Oral Cancer Prevention

The College of Dentists of Las Palmas (COELP) warned today that the prevention of oral cancer could prevent 4,000 cases a year in Spain, according to its president, Hector Rodriguez, to take stock of the campaign “Go to the dentist”, aimed at promoting earlier diagnosis of possible precancerous lesions in the mouth, developed between October 26 and November 6.
About 50 in Las Palmas have been reviewed for free oral health of the citizens to detect precancerous and cancerous lesions.
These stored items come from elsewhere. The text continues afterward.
(* ===== verification/Base64.v ===== *)
(** * Base64 ([cobridge_base/src/base64.cpp])

    The encoder over byte triples and the decoder as the state machine of the
    source: position in the quad, the 32-bit accumulator [temp], which is never
    reset between quads, and the output so far. *)

From Stdlib Require Import ZArith Lia.
From S2P Require Import Prelude Wire.

Local Open Scope Z_scope.

(** ** Definitions *)

Definition ALPHABET : list byte :=
  bytes_of_string "ABCDEFGHIJKLMNOPQRSTUVWXYZabcdefghijklmnopqrstuvwxyz0123456789+/".

(** [ALPHABET\[i\]]. *)
Definition alphabet_at (i : Z) : outcome byte :=
  match ALPHABET !! Z.to_nat i with
  | Some c => Ret c
  | None => Undefined
  end.

Definition kPadCharacter : byte := x3d.

Fixpoint base64_encode_bytes (data : list byte) : outcome (list byte) :=
  match data with
  | d0 :: d1 :: d2 :: rest =>
      c0 ← alphabet_at (Z.shiftr (byte_to_Z d0) 2);
      c1 ← alphabet_at (Z.lor (Z.shiftl (Z.land (byte_to_Z d0) 3) 4)
                              (Z.shiftr (byte_to_Z d1) 4));
      c2 ← alphabet_at (Z.lor (Z.shiftl (Z.land (byte_to_Z d1) 15) 2)
                              (Z.shiftr (byte_to_Z d2) 6));
      c3 ← alphabet_at (Z.land (byte_to_Z d2) 63);
      cs ← base64_encode_bytes rest;
      Ret (c0 :: c1 :: c2 :: c3 :: cs)
  | [d0; d1] =>
      c0 ← alphabet_at (Z.shiftr (byte_to_Z d0) 2);
      c1 ← alphabet_at (Z.lor (Z.shiftl (Z.land (byte_to_Z d0) 3) 4)
                              (Z.shiftr (byte_to_Z d1) 4));
      c2 ← alphabet_at (Z.shiftl (Z.land (byte_to_Z d1) 15) 2);
      Ret [c0; c1; c2; kPadCharacter]
  | [d0] =>
      c0 ← alphabet_at (Z.shiftr (byte_to_Z d0) 2);
      c1 ← alphabet_at (Z.shiftl (Z.land (byte_to_Z d0) 3) 4);
      Ret [c0; c1; kPadCharacter; kPadCharacter]
  | [] => Ret []
  end.

Definition base64_encode (input : list byte) : outcome string :=
  cs ← base64_encode_bytes input; Ret (string_of_bytes cs).

Section Decode.
Context `{Platform}.
(* ===== verification/Serialization.v ===== *)
(** * Protocol data and its JSON form

    The structs of [common.hpp], the parameter values of [parameter.hpp] and
    [parameter.cpp], and their [to_json]/[from_json] of [serialization.cpp]. *)

From Stdlib Require Import ZArith Lia.
From S2P Require Import Prelude Wire Base64 Json.

Local Open Scope Z_scope.

(** ** Channels and services ([common.hpp]) *)

Record ChannelWithoutId := {
  topic : string;
  encoding : string;
  schema_name : string;
  schema : string;
  schema_encoding : option string
}.

(** [Channel] derives from [ChannelWithoutId]. *)
Record Channel := { channel_id : Z; channel_base : ChannelWithoutId }.

Record ClientAdvertisement := {
  adv_channel_id : Z;
  adv_topic : string;
  adv_encoding : string;
  adv_schema_name : string;
  adv_schema : list byte
}.

Record ClientMessage := {
  log_time : Z;
  publish_time : Z;
  sequence : Z;
  advertisement : ClientAdvertisement;
  data_length : nat;
  msg_data : list byte
}.

Definition MSG_PAYLOAD_OFFSET : nat := 5.

(** The constructor copies [data_length] bytes from [raw_data]. *)
Definition new_ClientMessage (log_time publish_time sequence : Z) (adv : ClientAdvertisement)
    (data_length : nat) (raw_data : list byte) : outcome ClientMessage :=
  bs ← load raw_data 0 data_length;
  Ret {| log_time := log_time; publish_time := publish_time; sequence := sequence;
         advertisement := adv; data_length := data_length; msg_data := bs |}.

(** [getLength()]: unsigned, so it wraps below the payload offset. *)
Definition getLength (m : ClientMessage) : Z :=
  u64 (Z.of_nat (length (msg_data m)) - Z.of_nat MSG_PAYLOAD_OFFSET).

(** The bytes [getData()\[0 .. getLength())]. *)
Definition getData (m : ClientMessage) : outcome (list byte) :=
  load (msg_data m) MSG_PAYLOAD_OFFSET (Z.to_nat (getLength m)).

Record ServiceWithoutId := {
  service_name : string;
  service_type : string;
  request_schema : string;
  response_schema : string
}.

Record Service := { service_base : ServiceWithoutId; svc_id : Z }.

(** ** Parameters ([parameter.hpp], [parameter.cpp]) *)

Inductive ParameterSubscriptionOperation := SUBSCRIBE | UNSUBSCRIBE.

Inductive ParameterType :=
| PARAMETER_NOT_SET
| PARAMETER_BOOL
| PARAMETER_INTEGER
| PARAMETER_DOUBLE
| PARAMETER_STRING
| PARAMETER_ARRAY
| PARAMETER_STRUCT
| PARAMETER_BYTE_ARRAY.
(* ===== verification/ServerState.v ===== *)
(** * State and effects of the websocket server

    The data members of [Server] ([websocket_server.hpp]), the interface it has to
    its environment ([server_interface.hpp]: options and handlers; the live
    connections of websocketpp; the messages it sends), and the monad its methods
    are written in. *)

From Stdlib Require Import ZArith Lia.
From S2P Require Import Prelude Wire Json Serialization.

Local Open Scope Z_scope.

(** ** Options and handlers ([server_interface.hpp]) *)

Abbreviation MapOfSets := (gmap string (gset string)).

(** A [std::regex] is what [std::regex_match] decides with it. *)
Definition regex := string → bool.

Record ServerOptions := {
  capabilities : list string;
  supported_encodings : list string;
  metadata : gmap string string;
  send_buffer_limit_bytes : Z;
  use_tls : bool;
  cert_file : string;
  key_file : string;
  session_id : string;
  use_compression : bool;
  client_topic_whitelist_patterns : list regex;
  mac_addr : string;
  ip_addrs : list string
}.

Definition set_metadata (m : gmap string string) (o : ServerOptions) : ServerOptions :=
  {| capabilities := capabilities o; supported_encodings := supported_encodings o;
     metadata := m; send_buffer_limit_bytes := send_buffer_limit_bytes o;
     use_tls := use_tls o; cert_file := cert_file o; key_file := key_file o;
     session_id := session_id o; use_compression := use_compression o;
     client_topic_whitelist_patterns := client_topic_whitelist_patterns o;
     mac_addr := mac_addr o; ip_addrs := ip_addrs o |}.

(** [is_whitelisted] ([regex_utils.hpp]). *)
Definition is_whitelisted (name : string) (regex_patterns : list regex) : bool :=
  existsb (λ r, r name) regex_patterns.

(** A connection handle names one websocketpp connection. *)
Abbreviation ConnHandle := nat.

(** One constructor per member of [ServerHandlers]: a call of that handler. *)
Inductive handler_call :=
| CallSubscribe (channel_id : Z) (hdl : ConnHandle)
| CallUnsubscribe (channel_id : Z) (hdl : ConnHandle)
| CallClientAdvertise (adv : ClientAdvertisement) (hdl : ConnHandle)
| CallClientUnadvertise (channel_id : Z) (hdl : ConnHandle)
| CallClientMessage (msg : ClientMessage) (hdl : ConnHandle)
| CallParameterRequest (names : list string) (request_id : option string) (hdl : ConnHandle)
| CallParameterChange (ps : list ParameterT) (request_id : option string) (hdl : ConnHandle)
| CallParameterSubscription (names : list string) (op : ParameterSubscriptionOperation)
    (hdl : ConnHandle)
| CallServiceRequest (request : ServiceRequest) (hdl : ConnHandle)
| CallSubscribeConnectionGraph (subscribe : bool)
| CallFetchAsset (uri : string) (request_id : Z) (hdl : ConnHandle).
Definition handle_message (hdl : ConnHandle) (op : OpCode) (payload : list byte) : M W unit :=
  try_catch
    (match op with
     | TEXT => handle_text_message hdl payload
     | BINARY => handle_binary_message hdl payload
     | OTHER_OPCODE => mret tt
     end)
    (catch_std (send_status_and_log_msg hdl Error)
       (send_status_and_log_msg hdl Error
          "Exception occurred when executing message handler")).

End Messages.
The campaign warns that a dentist can save your life if it detects a potential oral cancer in its early stages. Rodriguez notes that the best diagnostic procedure is the clinical examination, and argues that a biopsy is the only safe method in packages and injury of more than fifteen days duration.
The rate of oral cancer mortality has declined only in Spain in the last 30 years, according to data provided by the General Dental Council. The delay in consulting a dentist is responsible for the poor prognosis of oral cancers diagnosed in advanced stages of the disease, causing about 4,000 cases hardly solvable.
At Least Once A Year
According to Hector J. Rodriguez, president of COELP, visiting a dentist at least once a year is the best way to detect this disease in its earliest stages. Otherwise, due to lack of symptoms, oral cancer patient undiagnosed and diagnosed when the disease is widespread.
Detect an injury. In general, any sore, lump or wound in the mouth that does not cure within fifteen days or less should be consulted with a dentist or maxillo-facial surgeon. The best way to detect lesions that do not have consciousness is systematically consulted a dentist who, in addition to reviewing the teeth, systematically explores the mucous membranes of his mouth, looking for potentially malignant lesions.
The best diagnostic procedure to rule out cancer continues to feel the professional inspection and palpation, because cancerous lesions usually appear as sores, lumps and abnormal hardness tongue, lips, floor of the mouth, cheeks, or other locations of the mouth, which often are inconspicuous at first.
Impact in Canarias
In the Canary Islands, according to a 2008 publication of the prestigious scientific journal Oral Oncology, the oral or mouth cancer has an incidence of 2.5 cases / 100,000 inhabitants / year, which puts them slightly behind other communities as the Basque Country, which has one of the highest incidence rate in Spain.
If you take into account the cancer of the lip, tongue and mouth, the rate would represent 2.81 percent of all malignant tumors diagnosed in the Canarian autonomous community annually. In a breakdown by gender, men would be 4 percent this type of cancerous tumors while the woman standing at 1.13 percent.
In particular, the Population Register Canary Cancer detected an average of 153 new cases in the capital’s two islands, of which 128 occur in men and 25 women. This implies a gross rate of 15.96 cases per 100,000 men and 3.16 cases per 100,000 women. In the Canaries the probability of developing one of these cancers before age 75 is 1 in every 66 men and 1 in 454 women. The average age of onset is 61 years for men and 67 women.
Of all malignant tumors of the lip, tongue and mouth in males the most common location is the mouth, which represents 38 percent of the total, followed by the lip, with 34 percent and finally the tongue with a 27, 73 percent. Among women the most frequent oral cancer by 45 percent, followed by the tongue, with 31 per cent and finally, with 23.5 percent.
Among the recommendations made to correct this trend and preventing new cases of oral cancer, doctors Dionisio Romero Cortes and the COELP Coralia, advised to follow some simple steps like eating four or five units of fruit and vegetables a day, and that this demonstrated that this measure could prevent up to 40 percent the risk of developing certain types of oropharyngeal cancer.